**Exercise goal**: Which lines of the material contain the word "simpl"? Show each one.

*** Opening of Information given ***

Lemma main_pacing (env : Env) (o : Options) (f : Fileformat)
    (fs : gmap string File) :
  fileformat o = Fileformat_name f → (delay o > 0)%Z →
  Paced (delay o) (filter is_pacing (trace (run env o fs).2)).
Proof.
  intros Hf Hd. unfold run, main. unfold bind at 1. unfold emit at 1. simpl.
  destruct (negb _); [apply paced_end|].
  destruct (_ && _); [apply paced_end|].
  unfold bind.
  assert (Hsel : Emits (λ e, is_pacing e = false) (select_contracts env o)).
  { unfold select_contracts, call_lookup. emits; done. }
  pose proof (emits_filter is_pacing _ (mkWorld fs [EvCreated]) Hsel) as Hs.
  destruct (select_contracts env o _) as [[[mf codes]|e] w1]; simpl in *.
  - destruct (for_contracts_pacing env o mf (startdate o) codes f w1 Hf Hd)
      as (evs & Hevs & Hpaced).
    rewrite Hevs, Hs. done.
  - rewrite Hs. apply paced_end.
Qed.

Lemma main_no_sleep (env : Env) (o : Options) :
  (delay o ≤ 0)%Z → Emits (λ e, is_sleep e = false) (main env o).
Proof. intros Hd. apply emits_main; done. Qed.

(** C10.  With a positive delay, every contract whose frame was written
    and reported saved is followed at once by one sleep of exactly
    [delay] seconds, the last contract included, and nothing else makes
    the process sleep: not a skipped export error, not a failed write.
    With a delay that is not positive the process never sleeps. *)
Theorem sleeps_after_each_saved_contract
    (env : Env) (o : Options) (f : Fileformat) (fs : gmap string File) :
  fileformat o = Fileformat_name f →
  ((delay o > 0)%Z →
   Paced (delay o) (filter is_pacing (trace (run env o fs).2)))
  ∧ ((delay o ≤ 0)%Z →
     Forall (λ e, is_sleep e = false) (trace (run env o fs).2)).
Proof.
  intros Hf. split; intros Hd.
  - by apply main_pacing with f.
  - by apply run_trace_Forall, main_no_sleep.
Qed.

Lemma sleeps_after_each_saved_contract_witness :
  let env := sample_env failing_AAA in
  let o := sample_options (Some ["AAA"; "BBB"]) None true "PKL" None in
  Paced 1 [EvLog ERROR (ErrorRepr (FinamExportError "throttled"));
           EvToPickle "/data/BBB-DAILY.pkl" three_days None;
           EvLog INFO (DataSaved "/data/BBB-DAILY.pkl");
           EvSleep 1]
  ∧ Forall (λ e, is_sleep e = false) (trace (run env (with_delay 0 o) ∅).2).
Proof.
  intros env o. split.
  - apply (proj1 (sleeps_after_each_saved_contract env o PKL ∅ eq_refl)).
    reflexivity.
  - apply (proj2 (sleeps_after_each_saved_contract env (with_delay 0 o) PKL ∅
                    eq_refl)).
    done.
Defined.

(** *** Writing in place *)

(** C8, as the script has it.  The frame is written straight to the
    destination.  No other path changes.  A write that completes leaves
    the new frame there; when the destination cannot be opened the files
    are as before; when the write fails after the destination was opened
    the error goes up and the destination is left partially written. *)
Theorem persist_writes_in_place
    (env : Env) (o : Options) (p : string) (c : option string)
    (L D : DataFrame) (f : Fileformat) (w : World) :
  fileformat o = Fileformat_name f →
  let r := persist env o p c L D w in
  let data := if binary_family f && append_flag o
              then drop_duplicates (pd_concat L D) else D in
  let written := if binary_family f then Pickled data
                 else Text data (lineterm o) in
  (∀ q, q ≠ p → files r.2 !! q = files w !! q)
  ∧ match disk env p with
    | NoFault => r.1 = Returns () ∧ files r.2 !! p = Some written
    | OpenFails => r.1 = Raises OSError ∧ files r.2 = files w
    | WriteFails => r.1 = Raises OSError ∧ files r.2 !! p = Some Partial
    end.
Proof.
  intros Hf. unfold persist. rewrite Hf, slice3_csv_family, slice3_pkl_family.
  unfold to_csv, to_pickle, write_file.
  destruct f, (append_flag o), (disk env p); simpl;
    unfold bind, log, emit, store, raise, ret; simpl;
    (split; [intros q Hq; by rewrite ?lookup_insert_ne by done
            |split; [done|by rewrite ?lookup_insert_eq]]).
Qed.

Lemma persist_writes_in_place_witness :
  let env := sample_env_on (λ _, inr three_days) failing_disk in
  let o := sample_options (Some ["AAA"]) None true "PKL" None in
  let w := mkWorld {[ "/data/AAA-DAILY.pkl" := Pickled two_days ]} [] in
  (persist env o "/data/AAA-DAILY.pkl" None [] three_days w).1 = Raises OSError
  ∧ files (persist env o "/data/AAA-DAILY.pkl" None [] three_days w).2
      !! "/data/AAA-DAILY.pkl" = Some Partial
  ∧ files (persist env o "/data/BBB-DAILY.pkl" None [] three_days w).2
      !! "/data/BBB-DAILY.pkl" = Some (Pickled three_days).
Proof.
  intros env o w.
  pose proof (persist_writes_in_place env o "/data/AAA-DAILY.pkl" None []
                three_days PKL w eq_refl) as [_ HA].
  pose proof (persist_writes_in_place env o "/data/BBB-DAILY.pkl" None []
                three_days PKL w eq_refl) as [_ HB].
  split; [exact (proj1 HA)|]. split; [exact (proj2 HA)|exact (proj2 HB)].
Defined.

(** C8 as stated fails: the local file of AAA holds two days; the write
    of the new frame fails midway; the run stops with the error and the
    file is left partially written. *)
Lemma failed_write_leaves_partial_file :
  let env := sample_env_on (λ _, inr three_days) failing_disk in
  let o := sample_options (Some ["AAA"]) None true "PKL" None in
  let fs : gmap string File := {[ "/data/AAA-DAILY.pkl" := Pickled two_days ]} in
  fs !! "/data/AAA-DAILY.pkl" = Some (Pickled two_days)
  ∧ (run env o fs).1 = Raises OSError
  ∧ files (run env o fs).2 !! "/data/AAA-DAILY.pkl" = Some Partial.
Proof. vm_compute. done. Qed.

*** Close of Information given ***

**The completed task**:
  intros Hf Hd. unfold run, main. unfold bind at 1. unfold emit at 1. simpl.
  destruct (select_contracts env o _) as [[[mf codes]|e] w1]; simpl in *.
  destruct f, (append_flag o), (disk env p); simpl;
    unfold bind, log, emit, store, raise, ret; simpl;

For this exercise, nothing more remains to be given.